Roma, una nuova tragedia in un campo nomadi: bimbo di un anno folgorato da scarica elettrica

Il piccolo giocava
con una pallina quando ha toccato il filo elettrico scoperto del
frigorifero della nonna, che si trovava all’interno di un
container. Il bimbo, che aveva solo un anno, era stato soccorso e trasportato
all’ospedale Sant’Eugenio, dove è stato constata la morte

Roma - Un bimbo rom di quasi un anno è morto dopo essere stato folgorato da una scarica di corrente elettrica, nel campo nomadi di Tor De Cenci. Il piccolo giocava con una pallina quando ha toccato il filo elettrico scoperto del frigorifero della nonna, che si trovava all’interno di un container. Il bimbo era stato soccorso e trasportato all’ospedale Sant’Eugenio, dove è stato constata la morte.
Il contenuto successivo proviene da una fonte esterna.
(* ===== verification/Extract.v ===== *)
(** * Protocol configurations

    The constructors of internal/types/job/protocol with their options, and the
    extraction of a configuration from a value of type interface{} by
    util/param/param_replacer.go: a map is written as JSON and read into the
    struct.  The part of encoding/json that this takes is written out: maps are
    printed by Json and read into fields of strings, maps of strings and
    pointers to structs, whose names are matched up to case.  A configuration
    that has been read is a tree; it gets its pointers when it is stored. *)

From Stdlib Require Import Ascii String SpecFloat.
From S2P Require Import Prelude GoStrings GoFloat JobTypes Json.

Open Scope string_scope.
Open Scope list_scope.
Open Scope Z_scope.
Open Scope go_scope.

(** ** Constructors

    An option is a function on the struct. *)

Definition apply_opts {P} (opts : list (P -> P)) (p : P) : P := foldl (fun p opt => opt p) p opts.

Definition NewHTTPProtocol (url method : string) (opts : list (HTTPProtocol -> HTTPProtocol)) : HTTPProtocol :=
  apply_opts opts (mkHTTPProtocol url method None None "" "" "" "" "" "" None).
Definition NewSSHProtocol (host port : string) (opts : list (SSHProtocol -> SSHProtocol)) : SSHProtocol :=
  apply_opts opts (mkSSHProtocol host port "" "" "" "" "" "" "" "" "" "" "" "" "" "" "").
Definition NewSSHTunnel (host port : string) (opts : list (SSHTunnel -> SSHTunnel)) : SSHTunnel :=
  apply_opts opts (mkSSHTunnel "" host port "" "").
Definition NewJDBCProtocol (host port platform : string) (opts : list (JDBCProtocol -> JDBCProtocol))
    : JDBCProtocol :=
  apply_opts opts (mkJDBCProtocol host port platform "" "" "" "" "" "" "" "" None).
Definition NewRedisProtocol (host port : string) (opts : list (RedisProtocol -> RedisProtocol)) : RedisProtocol :=
  apply_opts opts (mkRedisProtocol host port "" "" "" "" None).
Definition NewSNMPProtocol (host : string) (port : Z) (opts : list (SNMPProtocol -> SNMPProtocol)) : SNMPProtocol :=
  apply_opts opts (mkSNMPProtocol host port "" "" "" "" "" "" "" "" 0 "" "").
Definition NewJMXProtocol (host : string) (port : Z) (opts : list (JMXProtocol -> JMXProtocol)) : JMXProtocol :=
  apply_opts opts (mkJMXProtocol host port "" "" "" "" 0).
Definition NewMongoDBProtocol (host : string) (port : Z) (opts : list (MongoDBProtocol -> MongoDBProtocol))
    : MongoDBProtocol :=
  apply_opts opts (mkMongoDBProtocol host port "" "" "" "" "" 0).
Definition NewMilvusProtocol (host port : string) (opts : list (MilvusProtocol -> MilvusProtocol))
    : MilvusProtocol :=
  apply_opts opts (mkMilvusProtocol host port "" "" "").
Definition NewConsulSdProtocol (host port : string) : ConsulSdProtocol := mkConsulSd host port.
Definition NewZookeeperSdProtocol (url pathPrefix : string) : ZookeeperSdProtocol := mkZookeeperSd url pathPrefix.

(** ** json.Marshal of a value of type interface{} *)

(** The text of a float64: the shortest digits, without a leading zero in a
    negative exponent. *)
Definition marshal_float (x : float64) : res json :=
  match x with
  | S754_nan => Err "json: unsupported value: NaN"
  | S754_infinity s => Err ("json: unsupported value: " +:+ (if s then "-Inf" else "+Inf"))
  | S754_zero s => Ok (JNumber (sign_str s +:+ "0"))
  | S754_finite s m e =>
      let '(ds, dp) := shortest_digits (Zpos m) e in
      Ok (JNumber (sign_str s +:+
        (if dp - 1 <? -9 then fmtE ds dp
         else if dp - 1 <? -6 then
           str_take 1 ds +:+ (if String.eqb (str_drop 1 ds) "" then "" else "." +:+ str_drop 1 ds)
           +:+ "e-" +:+ digits (1 - dp)
         else if dp - 1 <? 21 then fmtF ds dp else fmtE ds dp)))
  end.

Fixpoint sequence {A} (l : list (res A)) : res (list A) :=
  match l with
  | [] => Ok []
  | Err e :: _ => Err e
  | Ok x :: l => match sequence l with Ok l => Ok (x :: l) | Err e => Err e end
  end.

Definition named {A} (kv : string * res A) : res (string * A) :=
  match snd kv with Ok v => Ok (fst kv, v) | Err e => Err e end.

Fixpoint marshal (v : any) : res json :=
  match v with
  | ANil => Ok JNull
  | ABool b => Ok (JBool b)
  | AInt z => Ok (JNumber (Itoa z))
  | AFloat x => marshal_float x
  | AString s => Ok (JString s)
  | AList l => match sequence (map marshal l) with Ok l => Ok (JArray l) | Err e => Err e end
  | AMap m =>
      match sequence (map named (sort_by_key (map (fun '(k, v) => (k, marshal v)) m))) with
      | Ok ms => Ok (JObject ms)
      | Err e => Err e
      end
  end.

(** ** json.Unmarshal into a struct *)

Definition kind_name (v : json) : string :=
  match v with
  | JNull => "null" | JBool _ => "bool" | JNumber _ => "number" | JString _ => "string"
  | JArray _ => "array" | JObject _ => "object"
  end.

(** The text of an [UnmarshalTypeError] in a field of a struct. *)
Definition type_error (v : json) (struct path type : string) : error :=
  "json: cannot unmarshal " +:+ kind_name v +:+ " into Go struct field " +:+ struct +:+ "." +:+ path +:+
  " of type " +:+ type.

(** A field of a struct: its JSON name, the value that it has as a member of a
    map, if any, the error that a value causes, and its assignment. *)
Record json_field (S : Type) := mkJsonField {
  jf_name : string;
  jf_read : S -> option any;
  jf_check : json -> option error;
  jf_write : json -> S -> S;
}.
Arguments mkJsonField {S} _ _ _ _.
Arguments jf_name {S} _.
Arguments jf_read {S} _ _.
Arguments jf_check {S} _ _.
Arguments jf_write {S} _ _ _.

Fixpoint first_field {S} (p : string -> bool) (table : list (json_field S)) : option (json_field S) :=
  match table with
  | [] => None
  | f :: table => if p (jf_name f) then Some f else first_field p table
  end.

(** The field of a key: the one with this name, or with this name up to case. *)
Definition field_of {S} (table : list (json_field S)) (key : string) : option (json_field S) :=
  match first_field (String.eqb key) table with
  | Some f => Some f
  | None => first_field (EqualFold key) table
  end.

(** The members of an object, one after another; the first error is kept. *)
Fixpoint store_members {S} (table : list (json_field S)) (ms : list (string * json)) (s : S)
    (saved : option error) : S * option error :=
  match ms with
  | [] => (s, saved)
  | (key, v) :: ms =>
      match field_of table key with
      | None => store_members table ms s saved
      | Some f =>
          store_members table ms (jf_write f v s)
            (match saved with Some e => Some e | None => jf_check f v end)
      end
  end.

(** The members that a struct is written as. *)
Definition struct_map {S} (table : list (json_field S)) (s : S) : list (string * any) :=
  omap (fun f => pair (jf_name f) <$> jf_read f s) table.

(** *** Kinds of fields *)

(** The strings of a struct, in an order. *)
Class StringStruct (S : Type) := {
  ss_strings : S -> list string;
  ss_make : list string -> S -> S;
}.

Definition string_field {S} `{!StringStruct S} (struct prefix : string) (i : nat) (name : string)
    : json_field S := {|
  jf_name := name;
  jf_read s := AString <$> ss_strings s !! i;
  jf_check v :=
    match v with
    | JNull | JString _ => None
    | _ => Some (type_error v struct (prefix +:+ name) "string")
    end;
  jf_write v s :=
    match v with JString x => ss_make (<[i := x]> (ss_strings s)) s | _ => s end;
|}.

Definition string_fields {S} `{!StringStruct S} (struct prefix : string) (names : list string)
    : list (json_field S) :=
  imap (string_field struct prefix) names.

(** A pointer to a struct [R]; [omit]: a nil pointer is left out. *)
Definition pointer_field {S R} (struct name type : string) (omit : bool) (table : list (json_field R)) (zero : R)
    (get : S -> option R) (set : option R -> S -> S) : json_field S := {|
  jf_name := name;
  jf_read s :=
    match get s with
    | Some r => Some (AMap (struct_map table r))
    | None => if omit then None else Some ANil
    end;
  jf_check v :=
    match v with
    | JNull => None
    | JObject ms => snd (store_members table ms zero None)
    | _ => Some (type_error v struct name type)
    end;
  jf_write v s :=
    match v with
    | JNull => set None s
    | JObject ms => set (Some (fst (store_members table ms (default zero (get s)) None))) s
    | _ => set (Some (default zero (get s))) s
    end;
|}.

(** A map from strings to strings. *)
Definition check_entry (struct name : string) (kv : string * json) : option error :=
  match snd kv with
  | JNull | JString _ => None
  | v => Some (type_error v struct name "string")
  end.

Definition store_entry (m : gmap string string) (kv : string * json) : gmap string string :=
  <[fst kv := match snd kv with JString x => x | _ => "" end]> m.

Definition map_field {S} (struct name : string) (get : S -> option (gmap string string))
    (set : option (gmap string string) -> S -> S) : json_field S := {|
  jf_name := name;
  jf_read s :=
    Some (match get s with
          | Some m => AMap ((fun kv => (fst kv, AString (snd kv))) <$> map_to_list m)
          | None => ANil
          end);
  jf_check v :=
    match v with
    | JNull => None
    | JObject ms => head (omap (check_entry struct name) ms)
    | _ => Some (type_error v struct name "map[string]string")
    end;
  jf_write v s :=
    match v with
    | JNull => set None s
    | JObject ms => set (Some (foldl store_entry (default ∅ (get s)) ms)) s
    | _ => s
    end;
|}.

(** ** The structs *)

Definition SSHTunnel_names : list string := ["enable"; "host"; "port"; "username"; "password"].

#[export] Instance SSHTunnel_strings : StringStruct SSHTunnel := {|
  ss_strings p := [tun_Enable p; tun_Host p; tun_Port p; tun_Username p; tun_Password p];
  ss_make l p := match l with [a; b; c; d; e] => mkSSHTunnel a b c d e | _ => p end;
|}.

Definition SSHTunnel_zero : SSHTunnel := mkSSHTunnel "" "" "" "" "".
Definition SSHTunnel_table : list (json_field SSHTunnel) :=
  string_fields "SSHTunnel" "sshTunnel." SSHTunnel_names.

Definition Authorization_names : list string :=
  ["type"; "basicAuthUsername"; "basicAuthPassword"; "digestAuthUsername"; "digestAuthPassword"; "bearerTokenToken"].

#[export] Instance Authorization_strings : StringStruct Authorization := {|
  ss_strings a := [auth_Type a; auth_BasicAuthUsername a; auth_BasicAuthPassword a; auth_DigestAuthUsername a;
                   auth_DigestAuthPassword a; auth_BearerTokenToken a];
  ss_make l p := match l with [a; b; c; d; e; f] => mkAuthorization a b c d e f | _ => p end;
|}.

Definition Authorization_zero : Authorization := mkAuthorization "" "" "" "" "" "".
Definition Authorization_table : list (json_field Authorization) :=
  string_fields "Authorization" "authorization." Authorization_names.

(** *** SSHProtocol *)

Definition SSHProtocol_names : list string :=
  ["host"; "port"; "username"; "password"; "privateKey"; "privateKeyPassphrase"; "script"; "parseType";
   "parseScript"; "timeout"; "reuseConnection"; "useProxy"; "proxyHost"; "proxyPort"; "proxyUsername";
   "proxyPassword"; "proxyPrivateKey"].

#[export] Instance SSHProtocol_strings : StringStruct SSHProtocol := {|
  ss_strings p := [ssh_Host p; ssh_Port p; ssh_Username p; ssh_Password p; ssh_PrivateKey p;
    ssh_PrivateKeyPassphrase p; ssh_Script p; ssh_ParseType p; ssh_ParseScript p; ssh_Timeout p;
    ssh_ReuseConnection p; ssh_UseProxy p; ssh_ProxyHost p; ssh_ProxyPort p; ssh_ProxyUsername p;
    ssh_ProxyPassword p; ssh_ProxyPrivateKey p];
  ss_make l x := match l with
    | [a; b; c; d; e; f; g; h; i; j; k; l; m; n; o; p; q] => mkSSHProtocol a b c d e f g h i j k l m n o p q
    | _ => x
    end;
|}.

Definition SSHProtocol_zero : SSHProtocol := mkSSHProtocol "" "" "" "" "" "" "" "" "" "" "" "" "" "" "" "" "".
Definition SSHProtocol_table : list (json_field SSHProtocol) := string_fields "SSHProtocol" "" SSHProtocol_names.

(** *** JDBCProtocol, as a tree *)

Record jdbc_config := mkJdbcConfig { jc_struct : JDBCProtocol; jc_tunnel : option SSHTunnel }.

Definition JDBCProtocol_names : list string :=
  ["host"; "port"; "platform"; "username"; "password"; "database"; "timeout"; "queryType"; "sql"; "url";
   "reuseConnection"].

Definition jdbc_strings (p : JDBCProtocol) : list string :=
  [jdbc_Host p; jdbc_Port p; jdbc_Platform p; jdbc_Username p; jdbc_Password p; jdbc_Database p; jdbc_Timeout p;
   jdbc_QueryType p; jdbc_SQL p; jdbc_URL p; jdbc_ReuseConnection p].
Un'altra tragedia nel campo rom Stava giocando con una pallina e come tutti i bimbi ancora incerti nel camminare stava gattonando. Poi la pallina è finita accanto ad un filo elettrico scoperto ed il bimbo per prenderla ha toccato il cavo ed è rimasto folgorato. Nel container con lui c’era la nonna che ha assistito alla tragedia. Dopo l’incidente è stato subito trasportato dagli stessi genitori all’ospedale Sant’Eugenio, dove è arrivato in fin di vita. I genitori del bimbo hanno circa 22 anni e vivono assieme alla nonna del piccolo all’interno del container dove, intorno alle 15,45, è avvenuta la tragedia. Ora decine di nomadi, tutti del campo di Tor dè Cenci, uno degli insediamenti storici della capitale, si sono affollate davanti al pronto soccorso dell’ospedale Sant’Eugenio, per stringersi attorno ai genitori. "E' il loro unico figlio", ripete un amico della coppia piangendo.